Learn how predatory robber flies are beneficial to the garden.
Robber Flies: Predator and Beneficial Insect
Few insects will mess with a nest of hornets. That is, few except the notorious robber — aka assassin — fly. Although only 1-inch long, these aggressive insects will take on prey as large or larger than themselves — from grasshoppers to butterflies. Robber flies can be beneficial to gardeners, with their big appetites for grasshoppers, mosquitoes and other insects, but many are generalists that will dine on whatever crosses their flight paths.
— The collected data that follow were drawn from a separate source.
(** C26: Whatever the interleaving of calls, workers, cancellations and closing, every call is given to a provider at
most once, with its own data, and what it returns is the answer its provider gave to it, or the error of its own
context, or [ErrClosed] after the dispatcher was closed. *)
Theorem dispatch_faithful providers s s' c k r :
  NewDispatcher providers = Ok s → rtc steps s s' → calls s' !! c = Some k → at_ k = Returned r →
  NoDup (served_calls s') ∧
  ((∃ e, ctx k = Some e ∧ r = Err (ErrCtx e)) ∨
   (∃ p v, (c, p, data k, v) ∈ served s' ∧ p ∈ (workers s').*1 ∧ r = lift v) ∨
   (r = Err ErrClosed ∧ closed s' = true)).
Proof.
  intros Hn Hr Hk Ha. pose proof (dispatch_inv_reachable _ _ _ Hn Hr) as Hi. split; [apply Hi|].
  pose proof (v_call _ Hi c k Hk) as Hc. unfold call_ok in Hc. rewrite Ha in Hc. destruct Hc as [[He|(p & v & Hin & ->)]|Hc]; [by left| |by right; right].
  right. left. exists p, v. split_and!; [done| |done]. by destruct (v_served _ Hi _ Hin) as (_ & _ & _ & ?).
Qed.

(** * Closing *)

(** The steps that need no new call, no cancellation and no decision to close. *)
Definition internal (l : label) : bool := match l with LHandle _ _ | LCancel _ _ | LClose => false | _ => true end.

Definition worker_weight (w : nat * worker_state) : nat := match w.2 with Idle => 1 | Got _ => 3 | Serving _ => 2 | Gone => 0 end.
Definition call_weight (k : call) : nat :=
  match at_ k with Offering => 5 | Waiting None => 2 | Waiting (Some _) => 1 | Returned _ => 0 end.
Definition measure (s : state) : nat :=
  sum_list_with worker_weight (workers s) + sum_list_with call_weight (calls s) + (if close_returned s then 0 else 1).

Lemma sum_alter {A} (weight : A → nat) (f : A → A) i l x a b :
  l !! i = Some x → weight x = a → weight (f x) = b → sum_list_with weight (alter f i l) + a = sum_list_with weight l + b.
Proof.
  intros Hx <- <-. revert i Hx. induction l as [|y l IH]; intros [|i] Hx; [done..| |].
  - injection Hx as ->. cbn. lia.
  - specialize (IH i Hx). change (alter f (S i) (y :: l)) with (y :: alter f i l). cbn [sum_list_with]. lia.
Qed.

(** A worker, and a call, in a new state. *)
Lemma worker_moves w p st st' (s : state) :
  workers s !! w = Some (p, st) →
  sum_list_with worker_weight (workers (set_worker w st' s)) + worker_weight (p, st) =
  sum_list_with worker_weight (workers s) + worker_weight (p, st').
Proof. intros Hw. unfold set_worker. cbn. by eapply sum_alter. Qed.
Lemma call_moves c k st (s : state) :
  calls s !! c = Some k →
  sum_list_with call_weight (calls (set_call c (λ k, mkCall (data k) (ctx k) st) s)) + call_weight k =
  sum_list_with call_weight (calls s) + call_weight (mkCall (data k) (ctx k) st).
Proof. intros Hk. unfold set_call. cbn. by eapply sum_alter. Qed.

Lemma reply_measure c r (s s1 : state) :
  send_reply c r s = Some s1 → workers s1 = workers s ∧ close_returned s1 = close_returned s ∧
  sum_list_with call_weight (calls s1) ≤ sum_list_with call_weight (calls s).
Proof.
  unfold send_reply. destruct (calls s !! c) as [k|] eqn:Hk; [|done]. destruct (at_ k) as [|[r'|]|r'] eqn:Ha; try done;
    intros [= <-]; split_and!; try done.
  pose proof (call_moves c k (Waiting (Some r)) s Hk) as H. assert (call_weight k = 2) as E by (unfold call_weight; by rewrite Ha).
  rewrite E in H. cbn [call_weight at_] in H. lia.
Qed.

(** A call that returns. *)
Lemma returning_measure c k r (s : state) :
  calls s !! c = Some k → 0 < call_weight k →
  measure (set_call c (λ k, mkCall (data k) (ctx k) (Returned r)) s) < measure s.
Proof.
  intros Hk Hw. pose proof (call_moves c k (Returned r) s Hk) as H. cbn [call_weight at_] in H. unfold measure.
  change (workers (set_call c _ s)) with (workers s). change (close_returned (set_call c _ s)) with (close_returned s). lia.
Qed.

(** A worker that gets lighter, when the calls do not get heavier. *)
Lemma worker_measure w p st st' (s s1 : state) :
  workers s !! w = Some (p, st) → worker_weight (p, st') < worker_weight (p, st) → workers s1 = workers s →
  close_returned s1 = close_returned s → sum_list_with call_weight (calls s1) ≤ sum_list_with call_weight (calls s) →
  measure (set_worker w st' s1) < measure s.
Proof.
  intros Hw Hlt E1 E2 E3. rewrite <-E1 in Hw. pose proof (worker_moves w p st st' s1 Hw) as H. unfold measure. rewrite E1 in H.
  change (calls (set_worker w st' s1)) with (calls s1). change (close_returned (set_worker w st' s1)) with (close_returned s1).
  rewrite E2. lia.
Qed.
Robber flies gain their name from their ferocious manner of snatching their prey in flight. Their airborne attack also includes injecting their victim with a saliva cocktail of neurotoxic and proteolytic enzymes. The nerve toxins immobilize the hapless insect, while the digestive enzymes turn its innards to mush, which the robber fly consumes.
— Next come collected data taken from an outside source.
Lemma whole_reassembles resp :
  Forall (λ c, call_ID c ≠ "" ∧ call_Name c ≠ "") (resp_ToolCalls resp) → reassembles resp (Client.ResponseDeltas (Some resp)).
Proof.
  intros Hf. unfold reassembles, Client.ResponseDeltas. set (cs := imap _ (resp_ToolCalls resp)).
  assert (contents cs = "") as Hc.
  { unfold contents, cs. generalize 0%nat. clear. intros _.
    assert (∀ (f : nat → ToolCall → ChatDelta) l, (∀ j c, Client.delta_Content (f j c) = "") → String.concat "" (Client.delta_Content <$> imap f l) = "") as H.
    { intros f l. revert f. induction l as [|c l IH]; intros f H; [done|]. cbn [imap]. rewrite fmap_cons, H, concat_cons. apply IH. intros. apply H. }
    by apply H. }
  assert (∀ i, pieces i ((if decide (resp_Content resp ≠ "") then [Client.mkDelta (resp_Content resp) None] else []) ++ cs) =
    match resp_ToolCalls resp !! i with Some c => [Client.mkCallDelta (Z.of_nat i) (call_ID c) (call_Name c) (call_Input c)] | None => [] end) as Hp.
  { intros i. unfold pieces. rewrite omap_app. transitivity (filter (λ p, Client.td_Index p = Z.of_nat i) (omap Client.delta_ToolCall cs)); [by case_decide|].
    unfold cs. pose proof (whole_pieces (resp_ToolCalls resp) 0 i) as H. rewrite Nat.sub_0_r in H.
    etransitivity; [exact H|]. by destruct (_ !! i). }
  split_and!.
  - unfold contents in *. rewrite fmap_app, concat_app, Hc, string_app_nil_r. case_decide as He; [done|]. by rewrite He.
  - apply list_as_seq. intros i c Hi. unfold reassembled. rewrite Hp, Hi. cbn. rewrite Forall_lookup in Hf. destruct (Hf _ _ Hi). unfold last_set. cbn.
    rewrite !decide_True by done. by destruct c.
  - apply Forall_forall. intros p Hin. apply list_elem_of_omap in Hin as (d & Hd & Ed). apply elem_of_app in Hd as [Hd|Hd].
    { case_decide; [|by apply elem_of_nil in Hd]. by apply list_elem_of_singleton in Hd as ->. }
    unfold cs in Hd. apply elem_of_lookup_imap in Hd as (i & c & -> & Hi). injection Ed as <-. cbn. apply lookup_lt_Some in Hi. lia.
Qed.

Lemma deliver_all_delivered ds a a' : deliver_all ds a = (a', None) → delivered a' = delivered a ++ ds.
Proof.
  revert a. induction ds as [|d ds IH]; intros a; cbn [deliver_all]; [intros [= <-]; by rewrite app_nil_r|].
  unfold deliver at 1. cbn. destruct (onDelta _ _); [done|]. cbn. intros ->%IH. cbn. by rewrite <-app_assoc.
Qed.

(** C40: What the consumer of a stream was told is what the caller gets: when [ChatStream] returns a response, however the server sent
it, the text of the response is that of the deltas, in order, its tool call at each index is what the deltas of that index say together,
and there are no deltas of other indexes; every tool call has an identifier and a name. *)
Theorem stream_reassembles c ctx req resp sent ds :
  ChatStream c ctx req = (Ok resp, sent, ds) → reassembles resp ds ∧ Forall (λ c, call_ID c ≠ "" ∧ call_Name c ≠ "") (resp_ToolCalls resp).
Proof.
  unfold ChatStream. destruct (requestPayload c req true) as [payload|]; [|done]. destruct (post c payload) as [[r|e] sent1]; [|done].
  case_decide.
  - destruct (let? data := _ in _) as [result|] eqn:E; [|done]. destruct (deliver_all _ _) as [a [e|]] eqn:Ed; [done|]. intros [= <- _ <-].
    apply deliver_all_delivered in Ed. cbn [delivered newAssembler app] in Ed. rewrite Ed.
    assert (Forall (λ c, call_ID c ≠ "" ∧ call_Name c ≠ "") (resp_ToolCalls result)) as Hf.
    { destruct (readResponseBody r _) as [data|]; [|done]. cbn in E. unfold parseChatResponse in E. destruct (json_response data) as [d|]; [|done].
      destruct (r_Usage d), (Choices d); try done. by apply chatResponse_ok in E as [_ ?]. }
    split; [by apply whole_reassembles|done].
  - destruct (if decide (0 < _) then _ else _) as [body e]. destruct (readServerSentEvents add body e newAssembler) as [a [err|]] eqn:E; [by destruct ctx|].
    intros [= Hr _ <-]. assert (assembled a) as Ha.
    { eapply (read_lines_keeps add assembled (split newline body) e "" newAssembler); [intros; by eapply add_assembled|apply assembled_new|exact E]. }
    split; [by apply response_reassembles|]. unfold response in Hr. destruct (a_usage a); [|done]. by apply chatResponse_ok in Hr as [_ ?].
Qed.

(** * Requests *)

(** Within the limits of the provider. *)
Definition within (c : Provider) (r : Request) : Prop :=
  r_URL r = endpoint c ∧ (0 < MaxRequestBytes (limits c) → Z.of_nat (String.length (r_Body r)) ≤ MaxRequestBytes (limits c)).

(** An error that does not deny the dispatch. *)
Definition late (e : Error) : Prop := match e with ProviderError _ dispatched _ => dispatched = true | _ => True end.

Lemma add_late a data a' e : add a data = (a', Some e) → late e.
Proof.
  assert (∀ calls a a' e, add_calls calls a = (a', Some e) → late e) as Hc.
  { intros calls. induction calls as [|call calls IH]; intros b b' err; cbn [add_calls]; [done|]. case_decide; [by intros [= _ <-]|].
    cbv zeta. case_decide; [apply IH|]. unfold deliver. cbn. destruct (onDelta _ _); cbn; [by intros [= _ <-]|apply IH]. }
  unfold add. destruct (json_chunk data) as [chunk|]; [|by intros [= _ <-]]. cbv zeta. destruct (ch_Choices chunk) as [|delta rest]; [done|].
  destruct (add_calls _ _) as [a2 [e2|]] eqn:E2; [intros [= _ <-]; by eapply Hc|]. case_decide; [done|]. unfold deliver. cbn.
  destruct (onDelta _ _); cbn; [by intros [= _ <-]|done].
Qed.

Lemma events_late body e a a' err : readServerSentEvents add body e a = (a', Some err) → late err.
Proof.
  assert (∀ data a a' err, dispatch add data a = (a', Failed err) → late err) as Hd.
  { intros data b b' x. unfold dispatch. case_decide; [done|]. cbv zeta. case_decide; [done|]. destruct (add b _) as [b1 [e1|]] eqn:E; [|done].
    intros [= _ <-]. by eapply add_late. }
  assert (∀ line data a data' a' err, read_line add line data a = (data', a', Failed err) → late err) as Hl.
  { intros line data b data' b' x. unfold read_line. cbv zeta. case_decide; [|by destruct (HasPrefix _ _)].
    destruct (dispatch add data b) as [b1 v] eqn:E. intros [= _ _ ->]. by eapply Hd. }
  unfold readServerSentEvents. generalize "". revert a. induction (split newline body) as [|line lines IH]; intros a data; [done|].
  destruct lines as [|next lines].
  - cbn [read_lines]. destruct (if decide (line = "") then _ else _) as [[data1 a1] v1] eqn:E1.
    destruct v1 as [| |x]; [|done|].
    + destruct e; [|by intros [= _ <-]..]. destruct (dispatch add data1 a1) as [a2 [| |x]] eqn:E2; [done..|]. intros [= _ <-]. by eapply Hd.
    + intros [= _ <-]. case_decide; [done|]. by eapply Hl.
  - rewrite read_lines_cons by done. destruct (read_line add _ data a) as [[data1 a1] [| |x]] eqn:E1; [apply IH|done|].
    intros [= _ <-]. by eapply Hl.
Qed.

Lemma parse_late data e : parseChatResponse data = Err e → late e.
Proof.
  unfold parseChatResponse, chatResponse. destruct (json_response data) as [x|]; [|by intros [= <-]].
  destruct (r_Usage x), (Choices x); try (by intros [= <-]). destruct (existsb _ _); [by intros [= <-]|done].
Qed.
Lemma body_late resp n e : readResponseBody resp n = Err e → late e.
Proof. unfold readResponseBody. repeat case_decide; try (by intros [= <-]); destruct (read_all _ _); try case_decide; by intros [= <-]. Qed.
Lemma whole_late resp n e : (let? data := readResponseBody resp n in parseChatResponse data) = Err e → late e.
Proof. destruct (readResponseBody resp n) as [data|e'] eqn:E; cbn; [apply parse_late|intros [= <-]; by eapply body_late]. Qed.

Lemma payload_cases c req stream :
  match requestPayload c req stream with
  | Err e => ∃ class cause, e = ProviderError class false cause
  | Ok payload => 0 < MaxRequestBytes (limits c) → Z.of_nat (String.length payload) ≤ MaxRequestBytes (limits c)
  end.
Proof.
  unfold requestPayload, normalizedMaxOutputTokens. case_decide; [by eexists _, _|]. case_decide; [by eexists _, _|]. cbn [res_bind].
  destruct (json_request _); [|by eexists _, _]. case_decide; [by eexists _, _|lia].
Qed.
Lemma post_cases c payload r sent :
  post c payload = (r, sent) →
  (sent = [] ∧ r = Err (ProviderError "configuration_error" false ErrInvalidConfig)) ∨
  (sent = [build_request c payload] ∧ match r with Err e => late e | Ok _ => True end).
Proof.
  unfold post. destruct (valid_url _); cbn; intros [= <- <-]; [right|by left]. split; [done|].
  destruct (Do _) as [resp|]; [|done]. by case_decide.
Qed.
Most of the North American robber fly species from the family Asilidae (experts estimate more than 1,000 different species) have a long wasp-like abdomen. But that’s where the similarities to wasps end. All flies are in the order Diptera, which means “two-winged.” This feature quickly distinguishes them from bees and wasps, which have four wings. These furry-faced creatures also have large compound eyes similar to a typical house fly and very short, three-segmented antennae.
Flies and hymenopterans (bees and wasps) also differ in their flight patterns. Because robber flies’ wings beat many more times per second, they fly in straight lines and can turn on a dime. Wasps and bees move more slowly and tend to make rounded corners when they change direction.
Robber fly adults lay eggs in the summer in soil or rotten wood. When pupae emerge, they move through the soil feeding on insects and insect eggs. They overwinter as larvae at least once, and some species take up to three years to reach full development. Pupae then move to the soil surface just before emerging as adults.